Orozco Aguilar and co-defendant Daniel Sibaja, 28, of Buford, Georgia pleaded guilty to commit mail fraud. Their co-defendants — Elpelice Figueroa Rosales, 62, and Silvia Sanchez Valverde, 47, also of Buford, pleaded guilty to one count each of conspiracy to commit mail fraud, but sentencing has not yet taken place. A fifth co-defendant yet to be sentenced, Priscilla Sibaja, 21, of Buford, pleaded guilty to one count of conspiracy to commit money laundering, the Gainesville Times reported.

According to the U.S. Attorney’s Office, between February 2016 and September 2017, dozens of victims were called and told they had won a sweepstakes or lottery.

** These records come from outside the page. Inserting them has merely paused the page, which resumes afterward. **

(** ** The shared member functions *)
#[export] Instance MarketOrderBook_ops : BookOps MarketOrderBook resting := {|
  on_data := quote_of;
  on_prev := mkt_prev_order_;
  on_next := mkt_next_order_;
  ln_side := moap_side_;
  ln_price := moap_price_;
  ln_first := moap_first_mkt_order_;
  ln_prev := moap_prev_entry_;
  ln_next := moap_next_entry_;
  op_get_order := get_order;
  op_put_oprev i v := put_order i (set_mkt_prev_order v);
  op_put_onext i v := put_order i (set_mkt_next_order v);
  op_get_level := get_level;
  op_put_lfirst i v := put_level i (set_moap_first v);
  op_put_lprev i v := put_level i (set_moap_prev v);
  op_put_lnext i v := put_level i (set_moap_next v);
  op_get_best side := gets (best_by_price side);
  op_set_best side p := modify (set_best_by_price side p);
  op_level_at := getOrdersAtPrice;
  op_level_assign price := price_map_assign (priceToIndex price);
  op_key_assign o := oid_assign (mkt_order_id_ o);
  op_free_order i := on_order_pool (deallocate i);
  op_free_level i := on_level_pool (deallocate i);
  op_new_level side price first :=
    on_level_pool (allocate (MkMarketOrdersAtPrice side price first None None));
  op_link_level := addOrdersAtPrice;
|}.
Lemma mkt_removeOrder_heap : removeOrder = heap_removeOrder.
Proof. reflexivity. Qed.
Lemma mkt_addOrder_heap : addOrder = heap_addOrder.
Proof. reflexivity. Qed.

#[export] Program Instance MarketOrderBook_laws :
  BookLaws MarketOrderBook resting (Z * Z) (Z * Z) priceToIndex quote_ok := {|
  heap_is := denotes;
  level_slot := snd;
  next_level_slot := bump_level_slot;
|}.
Next Obligation. intros b V n i Φ Hb H. eapply mkt_wp_get_order; [exact Hb|]. exact H. Qed.
Next Obligation. intros b V n p Φ Hb H. eapply mkt_wp_get_level; [exact Hb|]. by apply H. Qed.
Next Obligation. intros. by eapply mkt_wp_get_best. Qed.
Next Obligation. intros. by eapply mkt_wp_getOrdersAtPrice. Qed.
Next Obligation. intros. by eapply mkt_wp_put_order_next. Qed.
Next Obligation. intros. by eapply mkt_wp_put_order_prev. Qed.
Next Obligation. intros. by eapply mkt_wp_put_level_first. Qed.
Next Obligation. intros. by eapply mkt_wp_put_level_prev. Qed.
Next Obligation. intros. by eapply mkt_wp_put_level_next. Qed.
Next Obligation. intros. by eapply mkt_wp_set_best. Qed.
Next Obligation. intros. by eapply mkt_wp_price_map_assign. Qed.
Next Obligation. intros b V n x p Φ Hb (_ & _ & Hr) H. by eapply wp_oid_assign. Qed.
Next Obligation. intros. by eapply mkt_wp_dealloc_order. Qed.
Next Obligation. intros. by eapply mkt_wp_dealloc_level. Qed.
Next Obligation. intros b V n ? side price first Φ Hb <- Hf H. by eapply mkt_wp_alloc_level. Qed.
Next Obligation. intros. by apply mkt_addOrdersAtPrice_ok. Qed.
(** The gateway thread takes up to [n] requests. *)
Fixpoint gateway_takes (n : nat) : M EngineCore unit :=
  match n with
  | O => mret tt
  | S n => _ ← zoom outgoing_ogw_requests_ set_ogw_requests (pop MEClientRequest_default); gateway_takes n
  end.
(** [vector[i]]. *)
Definition vector_at {S A} (l : list A) (i : Z) : M S A :=
  match (if 0 <=? i then l !! Z.to_nat i else None) with Some a => mret a | None => raise OutOfBounds end.
Definition cancel_of (r : MEClientRequest) : MEClientRequest :=
  MkMEClientRequest ClientRequestType_CANCEL (req_client_id_ r) (req_ticker_id_ r) (req_order_id_ r)
    (req_side_ r) (req_price_ r) (req_qty_ r).

Section logging.
(** [__FILE__] of trade_engine.cpp. *)
Context (file : string).

(** The line [sendClientRequest] logs, and that of [TTT_MEASURE]. *)
Definition sending_line (client_request : MEClientRequest) (time_str : string) : M Logger unit :=
  log ("%:% %() % Sending %" +:+ newline)
    [Arg_cstr file; Arg (LogType_INTEGER 65); Arg_cstr "sendClientRequest"; Arg_string time_str;
     Arg_cstr (c_str (MEClientRequest_toString client_request))].
Definition ttt_line (time_str : string) (nanos : Z) : M Logger unit :=
  TTT_MEASURE "T10_TradeEngine_LFQueue_write" time_str nanos.
(** [sendClientRequest] with its log, and what the other threads do about it. *)
Definition sendClientRequest_logged (client_request : MEClientRequest) (x : sending) : M RandomRun unit :=
  _ ← on_logger (run_cmds (s_before x));
  _ ← on_logger (sending_line client_request (s_time_str x));
  _ ← on_core (sendClientRequest client_request);
  _ ← on_logger (run_cmds (s_between x));
  _ ← on_logger (ttt_line (s_ttt_time_str x) (s_ttt_nanos x));
  on_core (gateway_takes (s_taken x)).
Lemma slot_ok_serve om r reqs rs X X' a t s :
  slot_ok om (r :: reqs) rs X t s → serves r X X' a → side_ok s →
  slot_ok om reqs (rs ++ [a]) X' t s.
Proof.
  intros (o & st & Ho & Hx & Hf) Hs Hside. exists o. rewrite filter_app.
  inversion Hs as [? ? c m Hr|? X1 b X2 c m px Hr Hb|? ? c Hr]; subst;
    [|rewrite filter_cons_False in Hx by (intros (? & _); congruence)..].
  - rewrite filter_app, filter_opened. destruct (decide (new_on t s r)) as [Hn|Hn].
    + rewrite filter_cons_True in Hx by done. destruct Hn as (_ & Et & Es).
      apply at_exchange_queued in Hx as (-> & -> & ->).
      pose proof Hf as (Hrs & _)%flow_queued_inv.
      rewrite Hrs in Hf |- *. rewrite decide_True, filter_cons_True by done. simpl.
      eexists. split_and!; [done|by apply at_exchange_accepted|by apply flow_accepted].
    + rewrite filter_cons_False in Hx by done. exists st.
      rewrite decide_False, filter_cons_False, !app_nil_r by (unfold new_on, resp_on in *; simpl; tauto).
      done.
  - rewrite filter_app in Hx |- *. destruct (decide (open_on t s b)) as [Hb'|Hb'].
    + rewrite filter_cons_True in Hx by done.
      apply at_exchange_open in Hx as (-> & -> & -> & ->). rewrite filter_cons_True by done.
      exists Gone. split_and!; [done|constructor|].
      eapply flow_snoc; [done|]. apply lf_canceled; [done|]. by eapply flow_resting_pos.
    + rewrite filter_cons_False in Hx by done. exists st.
      by rewrite filter_cons_False, app_nil_r by done.
  - exists st. rewrite filter_cons_False, app_nil_r; [done|]. simpl. intros [_ E]. by destruct Hside; subst.
Qed.

Lemma slot_ok_fill om reqs rs X X' a t s :
  slot_ok om reqs rs X t s → fills X X' a → slot_ok om reqs (rs ++ [a]) X' t s.
Proof.
  intros (o & st & Ho & Hx & Hf) Hs. exists o. rewrite filter_app.
  inversion Hs as [X1 b X2 e c m px He]; subst. rewrite filter_app in Hx.
  rewrite !filter_app. destruct (decide (open_on t s b)) as [Hb|Hb].
  - rewrite filter_cons_True in Hx by done.
    apply at_exchange_open in Hx as (-> & -> & -> & ->). rewrite filter_cons_True by done.
    eexists. split_and!; [done| |eapply flow_snoc; [done|by apply live_flow_fill]].
    unfold remaining. simpl. bdestruct (oo_leaves b =? e); [rewrite filter_nil; constructor|].
    rewrite filter_cons_True by done. apply (ae_resting (MkOpenOrder _ _ _ _)).
  - rewrite filter_cons_False in Hx by done. exists st.
    rewrite filter_cons_False, app_nil_r by done.
    assert (filter (open_on t s) (remaining b e) = []) as ->.
    { unfold remaining. destruct (_ =? _); [done|]. by rewrite filter_cons_False. }
    done.
Qed.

“The victims were told that they could receive their sweepstakes winnings after they paid various expenses, such as taxes and fees. The victims were directed to pay the expenses to various companies controlled by the defendants, such as J.G. Services, RF Financial Services, and Master Builders. The victims would then mail payments via personal and cashier’s checks to addresses that were linked to mailboxes rented by the defendants,” the U.S. Attorney’s Office wrote in a previous news release.

“More than US$3.5 million was deposited into bank accounts before transferring the majority of the funds to Costa Rican bank accounts. These defendants stole the life savings of dozens of elderly victims and received more than $3.5 million,” said U.S. Attorney’s Office.

U.S. Attorney Byung J. “BJay” Pak added, “These schemes, unfortunately, are all too common and citizens should be wary of contests that require upfront payments to receive a prize.”

 

After release, Aguilar must be turned over to immigration officials for removal proceedings. He will be on supervised release for one year.

Neither Aguilar nor the other co-defendants are allowed to “incur new credit charges or open additional lines of credit without the approval of the probation officer.”

A restitution hearing has been set for January 28, 2019. In addition, the forfeiture provision upon conviction would apply to “all property constituting or derived from proceeds obtained directly or indirectly as a result of said violations,” which would include money in various bank accounts, smartphones, and laptop computers.